Justice Sinha episode: Did professional media pass the test?

Afsan Chowdhury
Thursday, October 19th, 2017


Chief Justice Surendra Kumar Sinha speaks to the press outside his residence in Dhaka before leaving for the airport on October 13, 2017. Courtesy

 

Mainstream, professional or whatever paid media is called nowadays faced two crises in the latest Sinha episode. It became prone to sensational and superficial reporting and in a bid to compete with each other and social media. And it didn’t provide sufficient analytical journalism.

 

It seems that word- media is really at bay as they compete for consumer interest with social media and each other for public attention which is sometimes fed more by speculation. Since every social media account becomes a source of information and observation/opinion, it isn’t an easy life for paid media and this new scenario with multiple sources on the menu of the consumer requires a new approach which old journalism has yet to figure out.

 

Electronic media did better but not because it was proving a higher grade of journalism but of its nature which is visual.  So even though it was not more insightful than word- media, it drew more viewers. Where they made a difference was in the Talk shows where the matter was discussed widely, sometimes critically of the government and. That Talk Shows have become part of the political information culture was best also defended well by the pro-AL talkers. Anisul Huq, the Law Minister called the Talk Show participants “immature which is an endorsement of its legitimacy as an essential part of media.

 

New media is here but not new journalism

 

If the Sinha episode was a crisis, media seemed unable to cope with it in terms of both providing information and analysis.

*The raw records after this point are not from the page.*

(** X1. Every store that the writing calls of [DatabaseService] can build
    from the empty one, in any order and however each call ends, keeps the
    keys of the schema: ids, url hashes, title hashes and links are distinct,
    and every post belongs to a feed that is still there. *)
Theorem reachable_store_consistent (env : Env)
    (same : string -> string -> bool) (rs : list request) :
  consistent env (fold_left (fun s r => serve env same r s) rs empty_store).
Proof.
  assert (H0 : consistent env empty_store)
    by (unfold consistent, empty_store; simpl; repeat split; constructor).
  revert H0. generalize empty_store.
  induction rs as [|r rs IH]; intros s H; simpl; [exact H|].
  apply IH. destruct r as [ps|ids|u|u]; simpl.
  - now apply consistent_saveNewPosts.
  - now apply consistent_markPostsAsSent.
  - now apply consistent_addFeed.
  - now apply consistent_removeFeed.
Qed.

(** X2. [removeFeed] never resolves: the DELETE is run, and the array
    pattern applied to its header then throws. In the store it leaves, the
    feeds are the former feeds whose url does not match, and the posts are
    the former posts that belong to no matching feed. *)
Theorem removeFeed_deletes_then_throws (same : string -> string -> bool)
    (u : string) (s : Store) :
  exists s',
    removeFeed same u s = Throw TypeError s'
    /\ (forall f, In f (feeds s') <->
                  In f (feeds s) /\ same (fr_url f) u = false)
    /\ (forall r, In r (posts s') <->
                  In r (posts s)
                  /\ ~ exists f, In f (feeds s) /\ same (fr_url f) u = true
                                 /\ fr_id f = pr_feedId r).
Proof.
  unfold removeFeed, sql, delete_feed. simpl. eexists.
  split; [reflexivity|]. simpl. split.
  - intros f. rewrite filter_In, negb_true_iff. tauto.
  - intros r. rewrite filter_In, negb_true_iff. split.
    + intros [Hr Hk]. split; [exact Hr|]. intros [f [Hf [Hu Hid]]].
      assert (Hin : existsb (Z.eqb (pr_feedId r))
                      (map fr_id (filter (fun f => same (fr_url f) u)
                                    (feeds s))) = true).
      { apply existsb_eqb_In. apply in_map_iff. exists f.
        split; [exact Hid|]. apply filter_In. now split. }
      congruence.
    + intros [Hr Hno]. split; [exact Hr|].
      destruct (existsb _ _) eqn:E; [|reflexivity].
      exfalso. apply Hno. apply existsb_eqb_In in E.
      apply in_map_iff in E. destruct E as [f [Hid Hf]].
      apply filter_In in Hf. exists f. tauto.
Qed.

Lemma filter_all_true {A} (p : A -> bool) (l : list A) :
  (forall a, In a l -> p a = true) -> filter p l = l.
Proof.
  induction l as [|a l IH]; simpl; intros H; [reflexivity|].
  rewrite (H a (or_introl eq_refl)). f_equal. apply IH. auto.
Qed.

Lemma filter_all_false {A} (p : A -> bool) (l : list A) :
  (forall a, In a l -> p a = false) -> filter p l = [].
Proof.
  induction l as [|a l IH]; simpl; intros H; [reflexivity|].
  rewrite (H a (or_introl eq_refl)). apply IH. auto.
Qed.

(** X3. [removeFeed] on a url that no feed has changes nothing in the store
    (and throws all the same). *)
Theorem removeFeed_unknown_url (same : string -> string -> bool)
    (u : string) (s : Store) :
  (forall f, In f (feeds s) -> same (fr_url f) u = false) ->
  removeFeed same u s = Throw TypeError s.
Proof.
  intros H. unfold removeFeed, sql, delete_feed. simpl.
  rewrite (filter_all_false (fun f => same (fr_url f) u)) by exact H.
  simpl. rewrite !filter_all_true; [now destruct s | auto |].
  intros f Hf. now rewrite H.
Qed.

Lemma removeFeed_unknown_url_witness :
  removeFeed String.eqb "http://c.test/feed.xml" two_feeds
  = Throw TypeError two_feeds.
Proof.
  apply (removeFeed_unknown_url String.eqb "http://c.test/feed.xml" two_feeds).
  intros f [<-|[<-|[]]]; reflexivity.
Defined.

(** ** The sent flag *)

Lemma mark_row_sent (l : list Z) (r : PostRow) :
  pr_sent r = true -> mark_row l r = r.
Proof.
  unfold mark_row. intros H. destruct (existsb _ l); [|reflexivity].
  destruct r; simpl in *. now subst.
Qed.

It handled the situation in a ‘breaking news’ style rather than a systemic crisis story. The Sinha regime has been in place for almost 2 years but the journalism that has followed the issue was headline driven rather than in-depth exploration of a critical matter that had shaken up the governance system.

 

Two factors appear responsible. One, there is intense competition among all the outlets, word, tv and social media. The result is pressure to be more explosive than the competition to ensure more clicks.  This is the reality of the state of media today and those who will do better will have to play with the sharks.

 

But instant journalism is only one aspect of the broader media product and it was important from a market perspective that something more be provided beyond the usual fare of ‘breaking news’.  That is where in-depth reporting would have made a difference.

 

But it’s obviously a glaring supply gap. In the coming days, the conflict will not disappear so if media wants to make a difference in their status and earn more clicks they need to strengthen capacity to report on governance and legal issues. The gaps and the needs are there and the smart media worker can take advantage of this market demand to strengthen themselves as a competitive market looks for product edges.

 

Perhaps because there was a demand but also a gap in supply, some journos turned to ‘supplied’ news usually from official sources. People were so hungry for news they may have consumed such offer but it wasn’t followed by belief. Experience shows, most such source accessing doesn’t lead to credibility though in the short run, there is attention. But over time, the idea becomes strong that such journalists are serving purposes of someone else.   One can only go so far with such a tag and no outlet will not that for precisely marketing reason.

 

Media of all sorts can therefore learn from this episode. They did well in tracking the story but not enough in unraveling it. This led to frustration among the consumers who wanted more. Analysis in word media was weak while TV depended on Talk show wisdom to cope with the situation. While that serves a part of the purpose, in-house capacity is required which is still not there. Human resource investment in capacity building would make media more attractive and competitive.

 

Social media apart from being irresponsible is also educating its users and rest of media must learn to respond to emerging demands of new journalism as the audience becomes more sophisticated and knowledgable.